Whichever way you turn it, it is evident that humans must, simply must, find a way to mitigate the effect our modern existence has on the world’s biodiversity.
Let’s get back to the World Economic Forum…
$711 Billion. The WEF estimates this “is the global biodiversity financing gap annually to reverse biodiversity decline by 2030.” And as the astute observer will surely note: that’s an awful lot of money. According to every economic logic, an awful lot of money needs one of two things: either a universal, intergovernmental agreement on how to spend it without getting bogged down in bureaucracy, or, financial instruments that incentivize private actors to, in the words of a Roman playwright, “spend money to make money.” We have no control over the former. As much as climate activists try, Minister X and President Y have proven themselves lugubriously unresponsive. This leaves us with the latter as, we believe, the best we can do to arrive at a solution to fixing the aforementioned financing gap. We must offer financial incentives for nature positive practices.
But how? What shape do these financial instruments take and how do we ensure they are impactful?
1. We believe Biodiversity credits are one of the most vital financial instruments that backs up meaningful ecological action that is underutilized and under-promoted.
We offer the WEF’s description as a primer: “Biodiversity credits are a verifiable, quantifiable and tradable financial instrument that rewards positive nature and biodiversity outcomes (e.g. species, ecosystems and natural habitats) through the creation and sale of either land or ocean-based biodiversity units over a fixed period.” And we’ll add to that the addendum that biodiversity credits are issued upon a guarantee of biodiversity preservation, restoration, or reclamation. In this regard biodiversity credits share a similar premise in common with another financial instrument used in ecology, namely, carbon credits.
Carbon credits often have “add-on” credit standards, and biodiversity credits are one of these most commonly cited. Called “co-benefits,” they often bear no relation to a credit’s quality. But that’s not how we feel it ought to be. We feel this is all in reverse, that it is in fact carbon that ought to be an add-on to biodiversity, after all carbon deduction is often present in biodiversity issuance due to the prevalence and importance of trees and other flora. Don’t get it twisted, we don’t mean to discount the good done by carbon offsets, but we would be remiss to not also point out that they are often used by buyers as excuses to increase their emissions. They are ‘offsets’ not solutions. In addition, practical questions of efficacy persist—the question of carbon credits’ collective value is one fraught with doubt as to their traceability and transparency and a lack of due diligence. Due to genuine and 'permanent' carbon removal not existing as a prerequisite to carbon credit issuance, those who purchase carbon credits as offsets to their emissions often make little impact in the long term, contributing to the ever increasing emissions despite ever increasing carbon credit sales. We don’t believe the solution is to keep inflating markets around ecology while doing nothing to address the root emissions themselves. The danger with any financial instrument is that it requires growth in perpetuity, so carbon credits, if given an animus, require pollution to increase to be worth more and more. While this could be said of biodiversity, there is a key distinction.
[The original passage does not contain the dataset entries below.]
(* ===== verification/Mksfs.v ===== *)
(** * tools/mksfs.c: making the image of a file system

    The tool that writes a directory of the host into an SFS image.  Host
    calls that end the tool when they fail (memory, [open], [fchdir], [lstat],
    [opendir], [pwrite]) take their outcomes from [oks] in order; when it is
    used up they succeed.  A tree of the host gives the inode number of every
    file, the results of the [read] calls up to the end of the file ([None]:
    the call fails) and of [readlink].  Cached inodes and blocks live at
    addresses; the hash tables hold chains of addresses. *)
From S2P Require Import Prelude Libs Bitmap SfsDisk SfsFile.

Definition HASH_SHIFT : Z := 10.
Definition HASH_LIST_SIZE : Z := Z.shiftl 1 HASH_SHIFT.
Definition SFS_MAX_NBLKS : Z := 1024 * 512.
Definition SFS_MAX_INFO_LEN : Z := 31.
Definition SFS_TYPE_LINK : Z := 3.
Definition SFS_L0_NBLKS : Z := SFS_NDIRECT.
Definition SFS_L1_NBLKS : Z := SFS_BLK_NENTRY + SFS_L0_NBLKS.
Definition SFS_L2_NBLKS : Z := SFS_BLK_NENTRY * SFS_BLK_NENTRY + SFS_L1_NBLKS.
Definition SFS_LN_NBLKS : Z := SFS_MAX_FILE_SIZE / SFS_BLKSIZE.

Definition hash32 (val : Z) : Z := Libs.hash32 val HASH_SHIFT.
Definition hash64 (val : Z) : Z := Libs.hash32 (u32 val) HASH_SHIFT.

(** ** Data *)

(** [cache] as its 1024 words. *)
Record cache_block := CB { cb_ino : Z; cache : list Z }.

(** [inode] is [ci_din] and [db_indirect]; [l1], [l2] are addresses. *)
Record cache_inode := CI {
  ci_din : sfs_disk_inode; db_indirect : Z; real : Z; ci_ino : Z; nblks : Z; l1 : option nat; l2 : option nat
}.

(** [cis], [cbs]: the heap; [next_h]: the next address; [inodes],
    [blks]: the hash tables; [sub]: the names between [sp_root] and
    [sp_end]; [ename]: the name in the static entry of [add_entry]. *)
Record sfs_fs := Mk {
  unused : Z; sinfo : list Z; sub : list (list Z); img : gmap Z blk; ninos : Z; next_ino : Z;
  cis : gmap nat cache_inode; cbs : gmap nat cache_block; next_h : nat;
  inodes : gmap Z (list nat); blks : gmap Z (list nat); ename : list Z; oks : list bool
}.

#[local] Set Warnings "-register-all".
(** Files of the host. *)
Inductive host :=
| HFile (r : Z) (reads : list (option (list Z)))
| HDir (r : Z) (entries : list (list Z * host))
| HLink (r : Z) (target : option (list Z))
| HOther.

(** [Exit]: [bug], the tool reports an error and ends.  [Abort]: an [assert]
    failed. *)
Inductive out (A : Type) : Type := Done (a : A) | Exit | Abort.
Arguments Done {A} a.
Arguments Exit {A}.
Arguments Abort {A}.

Definition T (A : Type) : Type := sfs_fs -> out (A * sfs_fs).
Definition tret {A} (a : A) : T A := fun s => Done (a, s).
Definition tbind {A B} (m : T A) (f : A -> T B) : T B := fun s =>
  match m s with Done (a, s) => f a s | Exit => Exit | Abort => Abort end.
Declare Scope tool_scope.
Delimit Scope tool_scope with tool.
Notation "x <- m ; k" := (tbind m (fun x => k)) (at level 20, m at level 100, k at level 200, right associativity) : tool_scope.
Notation "' x <- m ; k" := (tbind m (fun x => k)) (at level 20, x pattern, m at level 100, k at level 200, right associativity) : tool_scope.
#[local] Open Scope tool_scope.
Biodiversity protection through regenerative finance eventually reaches a line of balance. Biodiversity credits are not all permanent, that may be true, but when an actor retires them, it is because they stymie biodiversity somewhere else, meaning they cannot use them again. This acts as an anti-double-spend mechanism. Once retired, these credits become permanent, because some part of them was destroyed somewhere else. There is, however, another opinion: an actor could buy and hold credits, limiting how many of them can be retired, thereby shrinking the amount of biodiversity that can be destroyed. In a cruel twist of fate, Biodiversity credits are what we should really be HODLing (as in, not retiring). The limited supply is literally defined as the mass of the world’s ecosystems. This is why we believe carbon credits that are add-ons to biodiversity have more impact than carbon credits alone, which do not have a physical delineation which makes them permanent.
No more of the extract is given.